• PROVIDED DATA
(* ===== verification/MemorySpec.v ===== *)
(** * What the in-process queue guarantees *)

From S2P Require Import Prelude Prog Errors Domain Mq Memory.

(** The wake-ups still in the process. *)
Definition held (s : msys) : list UUID :=
  List.map eventID (jobs (ms_broker s)) ++ List.map eventID (ms_busy s) ++ List.map eventID (ms_timers s).

Record minv (cap : Z) (s : msys) : Prop := {
  mi_cap : jobs_cap (ms_broker s) = cap;
  mi_room : Z.of_nat (length (jobs (ms_broker s))) <= cap;
  mi_workers : Z.of_nat (ms_idle s + length (ms_busy s)) <= ms_pool s;
  mi_started : started (ms_broker s) = false -> ms_pool s = 0;
  mi_account : ms_accepted s ≡ₚ held s ++ ms_acked s ++ ms_dropped s;
}.

Lemma publishMessage_cases ctx m b r b' : publishMessage ctx m b = (r, b') ->
  (exists e, r = Err e /\ b' = b) \/
  (r = Ok {| Durable := false |} /\ closed b = false /\ Z.of_nat (length (jobs b)) < jobs_cap b /\
   b' = set_jobs b (jobs b ++ [m])).
Proof. unfold publishMessage. intros H. repeat case_match; simplify_eq; bool_to_prop; eauto 10. Qed.

Lemma memory_next_attempts a : 0 <= a < 2 ^ 32 -> next_attempts a = Z.min (a + 1) (2 ^ 32 - 1).
Proof.
  intros H. unfold next_attempts. destruct (decide (a = 2 ^ 32 - 1)) as [->|]; [reflexivity|].
  rewrite uint32_small by lia. destruct (Z.eqb_spec (a + 1) 0); lia.
Qed.

Lemma minv_step cap s s' : minv cap s -> mstep s s' -> minv cap s'.
Proof.
  intros [Hc Hr Hw Hs Ha] Hst. unfold held in *.
  destruct Hst as [Hst|Hst];
    [destruct Hst as [b cd cl p i bu t ac ak dr ctx id r b' E|b cd cl p i bu t ac ak dr h n0 b' n E|b cd cl p i bu t ac ak dr|b cd p i bu t ac ak dr]
    |destruct Hst as [b cd cl p i bu t ac ak dr m l E|b cd cl p i bu1 bu2 t ac ak dr m _|b cd cl p i bu1 bu2 t ac ak dr m e delay _ E
     |b cd cl p i bu1 bu2 t ac ak dr m e delay _ E|b cd cl p i bu t1 t2 ac ak dr m ctx r b' _ E|b cd cl p i bu t1 t2 ac ak dr m _
     |b cd cl p i bu t ac ak dr _|b cd p t ac ak dr|b cd p i bu ac ak dr]]; cbn in *.
  - apply publishMessage_cases in E as [(e & -> & ->)|(-> & _ & Hroom & ->)]; [by split|].
    split; unfold held; cbn; try done; [rewrite length_app; cbn; lia|].
    rewrite List.map_app, Ha. cbn. solve_Permutation.
  - unfold Start in E. destruct h; [done|]. destruct (closed b); [done|]. destruct (started b) eqn:Es; [done|].
    simplify_eq. specialize (Hs eq_refl). subst p. split; unfold held; cbn; try done.
    destruct (Z.ltb_spec n0 1); lia.
  - by split.
  - by split.
  - rewrite E in *. cbn in *. split; unfold held; cbn; try done; [lia..|].
    rewrite Ha. solve_Permutation.
  - rewrite length_app in Hw. cbn in Hw. split; unfold held; cbn; try done; [rewrite length_app; lia|].
    rewrite Ha, !List.map_app. cbn. solve_Permutation.
  - rewrite length_app in Hw. cbn in Hw. split; unfold held; cbn; try done; [rewrite length_app; lia|].
    rewrite Ha, !List.map_app. cbn. solve_Permutation.
  - rewrite length_app in Hw. cbn in Hw. split; unfold held; cbn; try done; [rewrite length_app; lia|].
    rewrite Ha, !List.map_app. cbn. solve_Permutation.
  - apply publishMessage_cases in E as [(e & -> & ->)|(-> & _ & Hroom & ->)]; split; unfold held; cbn; try done.
    + rewrite Ha, !List.map_app. cbn. solve_Permutation.
    + rewrite length_app. cbn. lia.
    + rewrite Ha, !List.map_app. cbn. solve_Permutation.
  - split; unfold held; cbn; try done. rewrite Ha, !List.map_app. cbn. solve_Permutation.
  - split; unfold held; cbn; try done. lia.
  - by split.
  - by split.
Qed.

(** C36: The in-process queue under any concurrent use: it never holds more
    messages than its buffer, never runs more handlers at once than the pool
    [Start] launched, no receipt it gives is durable, and every wake-up it
    accepted is accounted for: still queued, being handled, waiting for its
    requeue, acknowledged, or dropped. *)
Theorem memory_queue_safe cap cfg b s :
  NewMemoryBroker cap cfg = Ok b -> star mstep (fresh_msys b) s ->
  Z.of_nat (length (jobs (ms_broker s))) <= cap /\
  Z.of_nat (length (ms_busy s)) <= ms_pool s /\
  (forall ctx id r b', Publish ctx id (ms_broker s) = (Ok r, b') -> Durable r = false) /\
  ms_accepted s ≡ₚ held s ++ ms_acked s ++ ms_dropped s.
Proof.
  intros Hb Hs. assert (minv cap s) as [Hc Hr Hw _ Ha].
  { eapply (star_invariant mstep); [|clear Hs|exact Hs]; [intros ? ?; apply minv_step|].
    unfold NewMemoryBroker in Hb. destruct (Z.leb_spec cap 0); [done|].
    destruct (validateRequeueConfig _ _); [done|]. simplify_eq. split; cbn; try done; lia. }
  split; [done|]. split; [lia|]. split; [|done].
  intros ctx id r b' E. by apply publishMessage_cases in E as [(e & ? & _)|(E & _)]; simplify_eq.
Qed.

(** After [Close] nothing is accepted or reported ready any more, and a
    message whose handler asks for a requeue is left to the database scans. *)
Theorem closed_queue_refuses ctx id b :
  Publish ctx id (Close b) = (Err (ESentinel ErrMemoryClosed), Close b) /\
  Ready (Close b) = Some (ESentinel ErrMemoryClosed) /\
  (forall h c e b' n, Start h c (Close b) = (e, b', n) -> e <> None /\ n = 0) /\
  forall m, requeueAfter ctx m (Close b) = (Err (ESentinel ErrMemoryClosed), Close b).
Proof.
  split; [done|]. split; [done|]. split; [|done].
  intros h c e b' n. unfold Start. cbn. destruct h; intros; by simplify_eq.
Qed.

(** ** Closing

    What can still happen once [Close] was called: a queued message may still
    be taken by an idle consumer and handled. *)
Definition phases_left (c : closing) : nat := match c with Open => 3 | WaitWorkers => 2 | WaitRequeues => 1 | Returned => 0 end.

Definition remaining (s : msys) : nat :=
  2 * length (jobs (ms_broker s)) + 2 * length (ms_busy s) + ms_idle s + length (ms_timers s) +
  phases_left (ms_closing s) + (if ms_ctx_done s then 0 else 1).

(** A step that does something; a refused [Publish] does not. *)
Definition moves (s s' : msys) : Prop := mstep s s' /\ s' <> s.

(** [Close] was called. *)
Definition close_began (s : msys) : Prop := ms_closing s <> Open.

Lemma closed_publish ctx m b : closed b = true -> publishMessage ctx m b = (Err (ESentinel ErrMemoryClosed), b).
Proof. intros H. unfold publishMessage. by rewrite H. Qed.

(** What [Close] has seen by the phase it is in. *)
Definition close_inv (s : msys) : Prop :=
  match ms_closing s with
  | Open => True
  | WaitWorkers => closed (ms_broker s) = true /\ mb_done (ms_broker s) = true
  | WaitRequeues => closed (ms_broker s) = true /\ mb_done (ms_broker s) = true /\ ms_idle s = 0%nat /\ ms_busy s = []
  | Returned => closed (ms_broker s) = true /\ mb_done (ms_broker s) = true /\ ms_idle s = 0%nat /\ ms_busy s = [] /\ ms_timers s = []
  end.

Lemma close_ecall s s' : close_inv s -> ecall s s' ->
  close_inv s' /\ (close_began s -> close_began s' /\ (s' = s \/ (remaining s' < remaining s)%nat)).
Proof.
  unfold close_inv, close_began, remaining. intros Hi Hst.
  destruct Hst as [b cd cl p i bu t ac ak dr ctx id r b' E|b cd cl p i bu t ac ak dr h n0 b' n E|b cd cl p i bu t ac ak dr|b cd p i bu t ac ak dr];
    cbn [ms_broker ms_busy ms_idle ms_timers ms_closing ms_ctx_done Close close_done set_closed closed mb_done] in *.
  - destruct cl; [by split; [|done]|..];
      (unfold Publish in E; rewrite closed_publish in E by apply Hi; simplify_eq; split; [done|]; intros _; split; [done|by left]).
  - unfold Start in E. destruct h; [done|]. destruct cl; [by split; [|done]|..]; destruct Hi as [Hi _]; by rewrite Hi in E.
  - split; [done|]. intros Hb. split; [done|]. destruct cd; [by left|right; lia].
  - by split.
Qed.

Lemma close_gstep s s' : close_inv s -> gstep s s' ->
  close_inv s' /\ (close_began s -> close_began s' /\ (remaining s' < remaining s)%nat).
Proof.
  unfold close_inv, close_began, remaining. intros Hi Hst.
  destruct Hst as [b cd cl p i bu t ac ak dr m l E|b cd cl p i bu1 bu2 t ac ak dr m _|b cd cl p i bu1 bu2 t ac ak dr m e delay _ E
     |b cd cl p i bu1 bu2 t ac ak dr m e delay _ E|b cd cl p i bu t1 t2 ac ak dr m ctx r b' _ E|b cd cl p i bu t1 t2 ac ak dr m _
     |b cd cl p i bu t ac ak dr _|b cd p t ac ak dr|b cd p i bu ac ak dr];
    cbn [ms_broker ms_busy ms_idle ms_timers ms_closing ms_ctx_done] in *.
  - split; [by destruct cl; naive_solver|]. intros Hb. split; [done|]. rewrite E. cbn. lia.
  - split; [destruct cl; try done; destruct_and!; by destruct bu1|]. intros Hb. split; [done|]. rewrite !length_app. cbn. lia.
  - destruct cl; [by split; [|done]|..]; destruct Hi as [Hi _]; congruence.
  - split; [destruct cl; try done; destruct_and!; by destruct bu1|]. intros Hb. split; [done|]. rewrite !length_app. cbn. lia.
  - unfold requeueAfter in E. destruct cl; [by split; [|done]|..];
      (rewrite closed_publish in E by apply Hi; simplify_eq; split; [|intros _; split; [done|rewrite !length_app; cbn; lia]]);
      [done..|]. destruct_and!. by destruct t1.
  - split; [destruct cl; try done; destruct_and!; by destruct t1|]. intros Hb. split; [done|]. rewrite !length_app. cbn. lia.
  - split; [destruct cl; try done; destruct_and!; done|]. intros Hb. split; [done|]. lia.
  - destruct_and!. split; [done|]. intros _. split; [done|]. cbn. lia.
  - destruct_and!. split; [done|]. intros _. split; [done|]. cbn. lia.
Qed.

Lemma close_step s s' : close_inv s -> mstep s s' ->
  close_inv s' /\ (close_began s -> close_began s' /\ (s' = s \/ (remaining s' < remaining s)%nat)).
Proof.
  intros Hi [Hst|Hst]; [by apply close_ecall|]. destruct (close_gstep _ _ Hi Hst) as [H1 H2]. split; [done|].
  intros Hb. destruct (H2 Hb). auto.
Qed.

(** The broker's own goroutines go on until [Close] returned. *)
Lemma close_progress s : close_inv s -> close_began s -> ms_closing s = Returned \/ exists s', gstep s s'.
Proof.
  destruct s as [b cd cl p i bu t ac ak dr]. unfold close_inv, close_began. cbn. intros Hi Hb.
  assert (mb_done b = true -> stopping b cd = true) as Hstop by (unfold stopping; intros ->; apply orb_true_r).
  destruct cl; [done| | |by left]; right; destruct_and!.
  - destruct i as [|i]; [|eexists; by apply m_consumer_stop, Hstop].
    destruct bu as [|m bu]; [eexists; apply m_workers_done|]. eexists. by apply (m_handled_ack b cd WaitWorkers p 0 [] bu).
  - destruct t as [|m t]; [eexists; apply m_requeues_done|]. eexists. by apply (m_timer_stop b cd WaitRequeues p i bu [] t), Hstop.
Qed.

(** C37: Closing the in-process queue terminates. From any reachable state in
    which [Close] was called, whatever else calls [Publish], [Start] or
    [Close] or cancels the context meanwhile: at most [remaining] steps change
    anything, in any interleaving; until [Close] has returned the broker's
    goroutines or the wait itself can make another step, without any help
    from a caller (the consumers and the timers see the closed [done]); so
    [Close] returns, and when it has, no consumer, handler or timer is left.
    A handler that runs is assumed to return. *)
Theorem memory_close_terminates b s :
  star mstep (fresh_msys b) s -> close_began s ->
  (forall n s', nsteps moves n s s' -> (n <= remaining s)%nat) /\
  (forall s', star mstep s s' -> ms_closing s' = Returned \/ exists s'', gstep s' s'') /\
  (exists n s', nsteps gstep n s s' /\ ms_closing s' = Returned) /\
  (forall s', star mstep s s' -> ms_closing s' = Returned -> ms_idle s' = 0%nat /\ ms_busy s' = [] /\ ms_timers s' = []).
Proof.
  intros Hr Hb.
  assert (forall s1 s2, close_inv s1 -> star mstep s1 s2 -> close_inv s2) as Hinv.
  { intros s1 s2 H1 Hst. eapply (star_invariant mstep close_inv); [|exact H1|exact Hst]. intros x y Hx Hxy. by apply (close_step x y). }
  assert (close_inv s) as Hs by by eapply (Hinv (fresh_msys b)).
  assert (forall s', star mstep s s' -> close_began s') as Hbegan.
  { intros s' H. assert (close_inv s' /\ close_began s') as [_ ?]; [|done].
    eapply (star_invariant mstep (fun s => close_inv s /\ close_began s)); [|by split|exact H].
    intros x y [Hx Hbx] Hxy. destruct (close_step x y Hx Hxy) as [Hy Hby]. split; [done|by apply Hby]. }
  split; [|split; [|split]].
  - intros n s' H. clear Hr Hbegan. induction H as [s|n s1 s2 s3 [Hst Hne] _ IH]; [lia|].
    destruct (close_step _ _ Hs Hst) as [Hs2 Hb2]. destruct (Hb2 Hb) as [Hb3 [->|Hlt]]; [done|]. specialize (IH Hb3 Hs2). lia.
  - intros s' H. apply close_progress; [by eapply Hinv|by apply Hbegan].
  - clear Hr Hbegan. remember (remaining s) as k eqn:Ek. revert s Hb Hs Ek. induction k as [k IH] using lt_wf_ind. intros s Hb Hs ->.
    destruct (close_progress s Hs Hb) as [Hq|(s1 & Hst)]; [by exists 0%nat, s; split; [constructor|]|].
    destruct (close_gstep _ _ Hs Hst) as [Hs1 Hb1]. destruct (Hb1 Hb) as [Hb2 Hlt].
    destruct (IH _ Hlt s1 Hb2 Hs1 eq_refl) as (n & s' & Hn & Hq). exists (S n), s'. split; [|done]. by econstructor.
  - intros s' H Hret. specialize (Hinv _ _ Hs H). unfold close_inv in Hinv. rewrite Hret in Hinv. by destruct_and!.
Qed.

• TRY IT
For the listing above, print only the lines starting at the line containing "Lemma close_progress s" and ending at the line containing "(exists n s', nsteps", exactly, both included.

• OUTPUT BELOW
Lemma close_progress s : close_inv s -> close_began s -> ms_closing s = Returned \/ exists s', gstep s s'.
Proof.
  destruct s as [b cd cl p i bu t ac ak dr]. unfold close_inv, close_began. cbn. intros Hi Hb.
  assert (mb_done b = true -> stopping b cd = true) as Hstop by (unfold stopping; intros ->; apply orb_true_r).
  destruct cl; [done| | |by left]; right; destruct_and!.
  - destruct i as [|i]; [|eexists; by apply m_consumer_stop, Hstop].
    destruct bu as [|m bu]; [eexists; apply m_workers_done|]. eexists. by apply (m_handled_ack b cd WaitWorkers p 0 [] bu).
  - destruct t as [|m t]; [eexists; apply m_requeues_done|]. eexists. by apply (m_timer_stop b cd WaitRequeues p i bu [] t), Hstop.
Qed.

(** C37: Closing the in-process queue terminates. From any reachable state in
    which [Close] was called, whatever else calls [Publish], [Start] or
    [Close] or cancels the context meanwhile: at most [remaining] steps change
    anything, in any interleaving; until [Close] has returned the broker's
    goroutines or the wait itself can make another step, without any help
    from a caller (the consumers and the timers see the closed [done]); so
    [Close] returns, and when it has, no consumer, handler or timer is left.
    A handler that runs is assumed to return. *)
Theorem memory_close_terminates b s :
  star mstep (fresh_msys b) s -> close_began s ->
  (forall n s', nsteps moves n s s' -> (n <= remaining s)%nat) /\
  (forall s', star mstep s s' -> ms_closing s' = Returned \/ exists s'', gstep s' s'') /\
  (exists n s', nsteps gstep n s s' /\ ms_closing s' = Returned) /\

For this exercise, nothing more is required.